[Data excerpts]
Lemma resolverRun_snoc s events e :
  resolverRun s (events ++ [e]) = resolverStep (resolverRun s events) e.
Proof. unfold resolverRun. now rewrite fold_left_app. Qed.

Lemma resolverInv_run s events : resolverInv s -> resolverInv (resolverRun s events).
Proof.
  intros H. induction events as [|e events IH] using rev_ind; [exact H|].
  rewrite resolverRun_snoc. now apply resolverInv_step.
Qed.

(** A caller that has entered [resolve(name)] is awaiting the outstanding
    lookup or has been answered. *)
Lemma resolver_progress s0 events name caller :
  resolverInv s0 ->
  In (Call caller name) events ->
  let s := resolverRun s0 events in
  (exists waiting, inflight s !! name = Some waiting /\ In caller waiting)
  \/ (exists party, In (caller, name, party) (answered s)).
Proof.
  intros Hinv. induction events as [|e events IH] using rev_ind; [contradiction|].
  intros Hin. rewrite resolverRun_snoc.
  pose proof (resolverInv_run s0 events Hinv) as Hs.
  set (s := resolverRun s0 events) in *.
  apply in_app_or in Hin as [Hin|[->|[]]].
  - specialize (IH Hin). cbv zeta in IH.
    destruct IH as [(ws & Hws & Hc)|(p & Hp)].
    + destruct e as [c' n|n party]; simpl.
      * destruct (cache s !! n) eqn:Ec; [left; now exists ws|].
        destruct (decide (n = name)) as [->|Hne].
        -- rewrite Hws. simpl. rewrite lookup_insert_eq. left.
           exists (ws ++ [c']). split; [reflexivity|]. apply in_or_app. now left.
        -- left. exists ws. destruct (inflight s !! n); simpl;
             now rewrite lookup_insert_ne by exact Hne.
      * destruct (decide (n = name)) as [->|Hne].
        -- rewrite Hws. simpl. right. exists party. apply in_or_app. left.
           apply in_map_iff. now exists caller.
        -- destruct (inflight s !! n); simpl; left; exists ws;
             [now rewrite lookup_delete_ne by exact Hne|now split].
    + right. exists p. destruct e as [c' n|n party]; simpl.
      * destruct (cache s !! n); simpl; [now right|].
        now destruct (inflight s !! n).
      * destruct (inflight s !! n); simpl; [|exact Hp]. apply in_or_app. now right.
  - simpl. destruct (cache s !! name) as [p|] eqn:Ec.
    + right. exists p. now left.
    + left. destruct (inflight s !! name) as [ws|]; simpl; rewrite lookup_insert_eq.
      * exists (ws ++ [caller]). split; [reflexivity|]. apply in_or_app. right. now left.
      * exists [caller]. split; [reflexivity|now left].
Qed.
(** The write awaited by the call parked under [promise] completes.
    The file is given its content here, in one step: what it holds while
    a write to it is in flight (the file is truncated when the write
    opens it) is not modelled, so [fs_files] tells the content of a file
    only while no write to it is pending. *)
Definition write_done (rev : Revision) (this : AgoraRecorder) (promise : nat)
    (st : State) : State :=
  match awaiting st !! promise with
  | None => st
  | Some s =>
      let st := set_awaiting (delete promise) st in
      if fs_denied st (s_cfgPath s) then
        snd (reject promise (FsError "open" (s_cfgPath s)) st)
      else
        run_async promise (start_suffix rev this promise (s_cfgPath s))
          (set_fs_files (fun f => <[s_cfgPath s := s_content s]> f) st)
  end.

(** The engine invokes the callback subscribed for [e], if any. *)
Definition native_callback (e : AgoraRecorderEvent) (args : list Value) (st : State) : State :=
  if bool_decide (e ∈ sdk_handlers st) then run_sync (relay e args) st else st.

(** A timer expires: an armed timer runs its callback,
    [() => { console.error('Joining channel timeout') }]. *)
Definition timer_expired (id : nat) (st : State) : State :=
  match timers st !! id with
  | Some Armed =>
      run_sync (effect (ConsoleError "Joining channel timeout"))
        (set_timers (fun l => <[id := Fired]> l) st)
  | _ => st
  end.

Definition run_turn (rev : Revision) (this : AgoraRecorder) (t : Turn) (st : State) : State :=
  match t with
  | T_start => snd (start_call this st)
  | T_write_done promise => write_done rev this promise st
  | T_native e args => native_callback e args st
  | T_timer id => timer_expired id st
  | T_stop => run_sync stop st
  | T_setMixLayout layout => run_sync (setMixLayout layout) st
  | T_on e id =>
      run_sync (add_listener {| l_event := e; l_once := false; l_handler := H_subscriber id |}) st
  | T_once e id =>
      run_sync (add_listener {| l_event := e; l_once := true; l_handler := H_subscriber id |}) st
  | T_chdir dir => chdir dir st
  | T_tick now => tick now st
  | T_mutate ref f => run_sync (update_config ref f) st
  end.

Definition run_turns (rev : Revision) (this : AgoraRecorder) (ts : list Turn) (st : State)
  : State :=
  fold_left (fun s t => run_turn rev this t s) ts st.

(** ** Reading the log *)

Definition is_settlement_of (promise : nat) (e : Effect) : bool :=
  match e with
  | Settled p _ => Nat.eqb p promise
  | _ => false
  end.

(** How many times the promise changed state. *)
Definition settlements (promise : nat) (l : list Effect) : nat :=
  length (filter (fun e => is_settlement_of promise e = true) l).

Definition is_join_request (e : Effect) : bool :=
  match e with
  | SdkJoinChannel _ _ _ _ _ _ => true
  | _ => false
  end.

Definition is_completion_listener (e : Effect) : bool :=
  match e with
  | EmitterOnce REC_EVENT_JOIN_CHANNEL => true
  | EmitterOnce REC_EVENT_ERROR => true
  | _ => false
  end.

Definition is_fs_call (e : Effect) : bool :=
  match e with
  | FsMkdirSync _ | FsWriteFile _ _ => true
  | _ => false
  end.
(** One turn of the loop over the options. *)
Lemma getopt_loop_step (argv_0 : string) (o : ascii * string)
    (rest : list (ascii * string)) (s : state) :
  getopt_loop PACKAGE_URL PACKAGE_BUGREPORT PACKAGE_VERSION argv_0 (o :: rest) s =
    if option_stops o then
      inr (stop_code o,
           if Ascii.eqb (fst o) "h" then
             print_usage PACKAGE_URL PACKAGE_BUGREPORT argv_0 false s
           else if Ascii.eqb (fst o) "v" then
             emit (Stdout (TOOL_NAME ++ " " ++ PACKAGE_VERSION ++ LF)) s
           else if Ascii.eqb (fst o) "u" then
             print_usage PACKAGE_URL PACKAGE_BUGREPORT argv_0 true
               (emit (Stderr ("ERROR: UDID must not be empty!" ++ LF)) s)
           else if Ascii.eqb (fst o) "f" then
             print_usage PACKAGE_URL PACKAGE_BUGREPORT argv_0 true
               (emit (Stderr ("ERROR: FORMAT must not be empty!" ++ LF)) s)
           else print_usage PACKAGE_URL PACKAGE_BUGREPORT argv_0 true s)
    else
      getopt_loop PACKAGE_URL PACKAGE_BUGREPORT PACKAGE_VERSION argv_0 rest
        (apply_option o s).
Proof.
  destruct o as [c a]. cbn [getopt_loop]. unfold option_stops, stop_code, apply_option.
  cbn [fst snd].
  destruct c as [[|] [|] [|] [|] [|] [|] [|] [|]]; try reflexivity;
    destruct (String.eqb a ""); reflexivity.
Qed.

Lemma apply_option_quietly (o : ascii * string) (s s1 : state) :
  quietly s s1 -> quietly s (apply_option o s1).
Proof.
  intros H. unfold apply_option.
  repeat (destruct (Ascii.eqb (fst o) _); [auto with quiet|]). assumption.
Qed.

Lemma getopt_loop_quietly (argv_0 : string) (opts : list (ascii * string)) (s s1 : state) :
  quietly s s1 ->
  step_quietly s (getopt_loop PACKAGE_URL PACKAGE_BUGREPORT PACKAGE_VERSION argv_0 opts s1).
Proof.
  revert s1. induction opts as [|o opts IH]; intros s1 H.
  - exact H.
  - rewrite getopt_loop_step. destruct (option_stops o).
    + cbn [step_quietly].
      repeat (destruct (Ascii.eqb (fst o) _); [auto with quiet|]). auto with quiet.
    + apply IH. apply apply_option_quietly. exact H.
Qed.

▶ [Task directions] From the data above, return every line from the line that has "p. destruct e as [c' n|n party]; simpl." up to and including the line that has "exists p. now left.", exactly.

▶ [Solution]
    + right. exists p. destruct e as [c' n|n party]; simpl.
      * destruct (cache s !! n); simpl; [now right|].
        now destruct (inflight s !! n).
      * destruct (inflight s !! n); simpl; [|exact Hp]. apply in_or_app. now right.
  - simpl. destruct (cache s !! name) as [p|] eqn:Ec.
    + right. exists p. now left.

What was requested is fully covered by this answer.